The point is not simply that algorithms have many applications. The deeper issue is that the subject of algorithms is a powerful lens through which to view the field of computer science in general. Algorithmic problems form the heart of computer science, but they rarely arrive as cleanly packaged, mathematically precise questions. Rather, they tend to come bundled together with lots of messy, application-specific detail, some of it essential, some of it extraneous. As a result, the algorithmic enterprise consists of two fundamental components: the task of getting to the mathematically clean core of a problem, and then the task of identifying the appropriate algorithm design techniques, based on the structure of the problem. These two components interact: the more comfortable one is with the full array of possible design techniques, the more one starts to recognize the clean formulations that lie within messy problems out in the world. At their most effective, then, algorithmic ideas do not just provide solutions to well-posed problems; they form the language that lets you cleanly express the underlying questions.
The goal of our book is to convey this approach to algorithms, as a design process that begins with problems arising across the full range of computing applications, builds on an understanding of algorithm design techniques, and results in the development of efficient solutions to these problems. We seek to explore the role of algorithmic ideas in computer science generally, and relate these ideas to the range of precisely formulated problems for which we can design and analyze algorithms. In other words, what are the underlying issues that motivate these problems, and how did we choose these particular ways of formulating them? How did we recognize which design principles were appropriate in different situations?

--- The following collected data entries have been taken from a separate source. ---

(* ===== verification/GoTime.v ===== *)
(** Go's time package as the value encoders of src/server use it: instants in UTC,
    the proleptic Gregorian calendar, [Time.Format] and [time.Parse] for the
    layouts that occur in the sources. *)

From Stdlib Require Import Strings.Byte.
From stdpp Require Import prelude strings list.
From Stdlib Require Import ZArith Lia.
From S2P Require Import Prelude.

Open Scope Z_scope.

(** * Instants *)

(** Seconds since 1970-01-01 00:00:00 UTC and nanoseconds within the second. *)
Record Time := { t_sec : Z; t_nsec : Z }.

#[export] Instance Time_eq_dec : EqDecision Time.
Proof. solve_decision. Defined.

Definition Time_ok (t : Time) : Prop := in_s 64 (t_sec t) ∧ 0 ≤ t_nsec t < 1000000000.

(** The zero Time, 0001-01-01 00:00:00 UTC. *)
Definition Time_IsZero (t : Time) : bool :=
  bool_decide (t_sec t = -62135596800) && bool_decide (t_nsec t = 0).

Definition Unix (t : Time) : Z := t_sec t.
Definition UnixMicro (t : Time) : Z := wrap_s 64 (t_sec t * 1000000 + t_nsec t / 1000).
Definition Hour (t : Time) : Z := t_sec t mod 86400 / 3600.
Definition Minute (t : Time) : Z := t_sec t mod 3600 / 60.
Definition Second (t : Time) : Z := t_sec t mod 60.
Definition Nanosecond (t : Time) : Z := t_nsec t.

(** [AddDate(0, 0, days)] on a UTC instant. *)
Definition AddDays (t : Time) (days : Z) : Time :=
  {| t_sec := t_sec t + days * 86400; t_nsec := t_nsec t |}.

(** * The calendar *)

Record date := { year : Z; month : Z; day : Z }.

(** Days from 1970-01-01 to a date, with years counted from March so that the
    leap day is the last of its year; an era is 400 years. *)
Definition year_days (yoe : Z) : Z := 365 * yoe + yoe / 4 - yoe / 100.
Definition month_days (mp : Z) : Z := (153 * mp + 2) / 5.
Definition march_month (m : Z) : Z := if bool_decide (2 < m) then m - 3 else m + 9.
Definition march_year (d : date) : Z := if bool_decide (2 < month d) then year d else year d - 1.

Definition days_of_date (d : date) : Z :=
  let y := march_year d in
  y / 400 * 146097 + year_days (y mod 400) + month_days (march_month (month d)) + (day d - 1) - 719468.

Definition date_of_days (z : Z) : date :=
  let era := (z + 719468) / 146097 in
  let doe := (z + 719468) mod 146097 in
  let yoe := (doe - doe / 1460 + doe / 36524 - doe / 146096) / 365 in
  let doy := doe - year_days yoe in
  let mp := (5 * doy + 2) / 153 in
  let m := if bool_decide (mp < 10) then mp + 3 else mp - 9 in
  {| year := yoe + era * 400 + (if bool_decide (2 < m) then 0 else 1);
     month := m;
     day := doy - month_days mp + 1 |}.

Definition isLeap (y : Z) : bool :=
  bool_decide (y mod 4 = 0) && (negb (bool_decide (y mod 100 = 0)) || bool_decide (y mod 400 = 0)).

Definition daysIn (m y : Z) : Z :=
  if bool_decide (m = 2) then (if isLeap y then 29 else 28)
  else if bool_decide (m ∈ [4; 6; 9; 11]) then 30 else 31.

Definition Date (t : Time) : date := date_of_days (t_sec t / 86400).

(** * Format *)

(** Left padding with zeros to [w] bytes. *)
Definition zpad (w : nat) (l : list byte) : list byte := replicate (w - length l) x30 ++ l.
Definition digits (z : Z) : list byte := dec_digits (S (Z.to_nat (Z.log2 z))) z.

(** [fmt]'s [%0wd]: the sign counts in the width. *)
Definition fmt_0d (w : nat) (z : Z) : list byte :=
  if bool_decide (z < 0) then x2d :: zpad (w - 1) (digits (- z)) else zpad w (digits z).

(** [appendInt] of package time: the sign does not count. *)
Definition appendInt (z : Z) (w : nat) : list byte :=
  if bool_decide (z < 0) then x2d :: zpad w (digits (- z)) else zpad w (digits z).

Inductive chunk :=
  | CLit (l : list byte)
  | CYear | CMonth | CDay | CHour | CMin | CSec
  | CFrac0 (n : nat)     (** [.000]: exactly [n] digits *)
  | CFrac9 (n : nat).    (** [.999]: up to [n] digits, no trailing zeros *)

Definition layout := list chunk.

(** The [n] leading digits of the nanoseconds. *)
Definition frac_digits (n : nat) (ns : Z) : list byte := take n (zpad 9 (digits ns)).

Fixpoint drop_trailing_zeros (l : list byte) : list byte :=
  match l with
  | [] => []
  | b :: l' => match drop_trailing_zeros l' with
               | [] => if bool_decide (b = x30) then [] else [b]
               | r => b :: r
               end
  end.

Definition format_chunk (t : Time) (c : chunk) : list byte :=
  match c with
  | CLit l => l
  | CYear => appendInt (year (Date t)) 4
  | CMonth => appendInt (month (Date t)) 2
  | CDay => appendInt (day (Date t)) 2
  | CHour => appendInt (Hour t) 2
  | CMin => appendInt (Minute t) 2
  | CSec => appendInt (Second t) 2
  | CFrac0 n => x2e :: frac_digits n (Nanosecond t)
  | CFrac9 n => match drop_trailing_zeros (frac_digits n (Nanosecond t)) with
                | [] => []
                | ds => x2e :: ds
                end
  end.

Definition Format (l : layout) (t : Time) : string := str (l ≫= format_chunk t).

(** The layouts of the sources. *)
Definition layout_date : layout := [CYear; CLit [x2d]; CMonth; CLit [x2d]; CDay].
Definition layout_clock : layout := [CHour; CLit [x3a]; CMin; CLit [x3a]; CSec].
(** [2006-01-02 15:04:05] *)
Definition layout_datetime : layout := layout_date ++ [CLit [x20]] ++ layout_clock.
(** [2006-01-02T15:04:05Z] *)
Definition layout_datetimeZ : layout := layout_date ++ [CLit [x54]] ++ layout_clock ++ [CLit [x5a]].
(** [2006-01-02 15:04:05.999999] *)
Definition layout_datetime_us : layout := layout_datetime ++ [CFrac9 6].
(** [15:04:05.000000] *)
Definition layout_clock_us : layout := layout_clock ++ [CFrac0 6].

(** * Parse *)

Definition is_digit (b : byte) : bool := bool_decide (48 ≤ byte_val b ≤ 57).
Definition dval (b : byte) : Z := byte_val b - 48.

Fixpoint cutspace (l : list byte) : list byte :=
  match l with
  | b :: l' => if bool_decide (b = x20) then cutspace l' else l
  | [] => []
  end.

(** [skip(value, prefix)]: a space of the layout stands for any number of them. *)
Fixpoint skip (prefix value : list byte) : option (list byte) :=
  match prefix with
  | [] => Some value
  | p :: prefix' =>
      if bool_decide (p = x20) then
        match value with
        | b :: _ => if bool_decide (b = x20) then skip prefix' (cutspace value) else None
        | [] => skip prefix' []
        end
      else match value with
           | b :: value' => if bool_decide (b = p) then skip prefix' value' else None
           | [] => None
           end
  end.

(** [getnum]: two digits, or one when [fixed] does not ask for two. *)
Definition getnum (value : list byte) (fixed : bool) : option (Z * list byte) :=
  match value with
  | a :: rest =>
      if negb (is_digit a) then None else
      match rest with
      | b :: rest' => if is_digit b then Some (dval a * 10 + dval b, rest')
                      else if fixed then None else Some (dval a, rest)
      | [] => if fixed then None else Some (dval a, [])
      end
  | [] => None
  end.
(* ===== verification/BinaryTypes.v ===== *)
(** PostgreSQL's binary value format (src/server/types.go): the encoders of result
    values, the decoders of parameters and COPY fields, and what a value becomes
    on its way through both. *)

From Stdlib Require Import Strings.Byte Floats.SpecFloat.
From stdpp Require Import prelude strings list.
From Stdlib Require Import ZArith Lia.
From S2P Require Import Prelude GoText GoTime Values.

Open Scope Z_scope.

(** An encoder gives bytes or nil; the numeric encoder can panic. *)
Definition encoded := outcome Empty_set (option (list byte)).

Section encoders.
Context `{GoFloat}.
(** The String method of a driver type, where it has one. *)
Context (duck_String : value → option string).

Definition put (n : nat) (z : Z) : list byte := be_bytes n z.

(** The comparison with 0 in the source is one of interfaces, the constant being an
    int: an integer of another type differs from it whatever its value. *)
Definition encodeBool (v : value) : option (list byte) :=
  let b := match v with
           | VBool b => b
           | VInt KInt z => negb (bool_decide (z = 0))
           | VInt (KInt8 | KInt16 | KInt32 | KInt64) _ => true
           | _ => false
           end in
  Some [if b then x01 else x00].

Definition encodeInt2 (v : value) : option (list byte) :=
  match v with
  | VInt (KInt | KInt8 | KInt16 | KInt32 | KInt64 | KUint8 | KUint16) z => Some (put 2 (wrap_u 16 (wrap_s 16 z)))
  | VFloat32 f => Some (put 2 (wrap_u 16 (float_to_int 16 (sf32 f) f)))
  | VFloat64 f => Some (put 2 (wrap_u 16 (float_to_int 16 (sf64 f) f)))
  | _ => None
  end.

Definition encodeInt4 (v : value) : option (list byte) :=
  match v with
  | VInt (KInt | KInt8 | KInt16 | KInt32 | KInt64 | KUint8 | KUint16 | KUint32) z =>
      Some (put 4 (wrap_u 32 (wrap_s 32 z)))
  | VFloat32 f => Some (put 4 (wrap_u 32 (float_to_int 32 (sf32 f) f)))
  | VFloat64 f => Some (put 4 (wrap_u 32 (float_to_int 32 (sf64 f) f)))
  | _ => None
  end.

Definition encodeInt8 (v : value) : option (list byte) :=
  match v with
  | VInt (KInt | KInt8 | KInt16 | KInt32 | KInt64 | KUint8 | KUint16 | KUint32 | KUint64) z =>
      Some (put 8 (wrap_u 64 (wrap_s 64 z)))
  | VFloat32 f => Some (put 8 (wrap_u 64 (float_to_int 64 (sf32 f) f)))
  | VFloat64 f => Some (put 8 (wrap_u 64 (float_to_int 64 (sf64 f) f)))
  | _ => None
  end.

Definition encodeFloat4 (v : value) : option (list byte) :=
  match v with
  | VFloat32 f => Some (put 4 f)
  | VFloat64 f => Some (put 4 (float32_of_float64 f))
  | VInt (KInt | KInt32 | KInt64) z => Some (put 4 (float32_of_int z))
  | _ => None
  end.

Definition encodeFloat8 (v : value) : option (list byte) :=
  match v with
  | VFloat64 f => Some (put 8 f)
  | VFloat32 f => Some (put 8 (float64_of_float32 f))
  | VInt (KInt | KInt32 | KInt64) z => Some (put 8 (float64_of_int z))
  | _ => None
  end.

Definition pgEpochDays : Z := 10957.
Definition pgEpochMicros : Z := pgEpochDays * 24 * 60 * 60 * 1000000.

Definition date_bytes (t : Time) : list byte :=
  put 4 (wrap_u 32 (wrap_s 32 (Z.quot (Unix t) 86400 - pgEpochDays))).
Definition encodeDate (v : value) : option (list byte) :=
  match v with
  | VTime t => Some (date_bytes t)
  | VString s => t ← Parse layout_date s; Some (date_bytes t)
  | _ => None
  end.

Definition timestamp_bytes (t : Time) : list byte := put 8 (wrap_u 64 (wrap_s 64 (UnixMicro t - pgEpochMicros))).
Definition encodeTimestamp (v : value) : option (list byte) :=
  match v with
  | VTime t => Some (timestamp_bytes t)
  | VString s =>
      match Parse layout_datetime s with
      | Some t => Some (timestamp_bytes t)
      | None => t ← Parse layout_datetimeZ s; Some (timestamp_bytes t)
      end
  | _ => None
  end.

Definition encodeBytea (v : value) : option (list byte) :=
  match v with
  | VBytes bs => bs
  | VString s => Some (bytes s)
  | _ => None
  end.

Definition uuid_of_string (s : list byte) : option (list byte) :=
  let s := remove_byte x2d s in
  if bool_decide (length s ≠ 32%nat) then None else hex_DecodeString s.

(** Time.String always holds a space, which no hex digit is. *)
Definition encodeUUID (v : value) : option (list byte) :=
  match v with
  | VBytes (Some bs) => if bool_decide (length bs = 16%nat) then Some bs else None
  | VBytes None => None
  | VString s | VStringer s => uuid_of_string (bytes s)
  | VDecimal d => uuid_of_string (DecimalValue_String (Some (Value d)) (Scale d))
  | VBigInt z => uuid_of_string (bytes (fmt_d z))
  | VDuckInterval _ _ _ | VDuckDecimal _ _ => s ← duck_String v; uuid_of_string (bytes s)
  | _ => None
  end.

Definition time_bytes (t : Time) : list byte :=
  put 8 (wrap_u 64 (Hour t * 3600000000 + Minute t * 60000000 + Second t * 1000000 + Nanosecond t / 1000)).
Definition encodeTime (v : value) : option (list byte) :=
  match v with
  | VTime t => Some (time_bytes t)
  | VString s =>
      match Parse layout_clock s with
      | Some t => Some (time_bytes t)
      | None => t ← Parse layout_clock_us s; Some (time_bytes t)
      end
  | _ => None
  end.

In keeping with this, our goal is to offer advice on how to identify clean algorithmic problem formulations in complex issues from different areas of computing and, from this, how to design efficient algorithms for the resulting problems. Sophisticated algorithms are often best understood by reconstructing the sequence of ideasincluding false starts and dead endsthat led from simpler initial approaches to the eventual solution. The result is a style of exposition that does not take the most direct route from problem statement to algorithm, but we feel it better reflects the way that we and our colleagues genuinely think about these questions.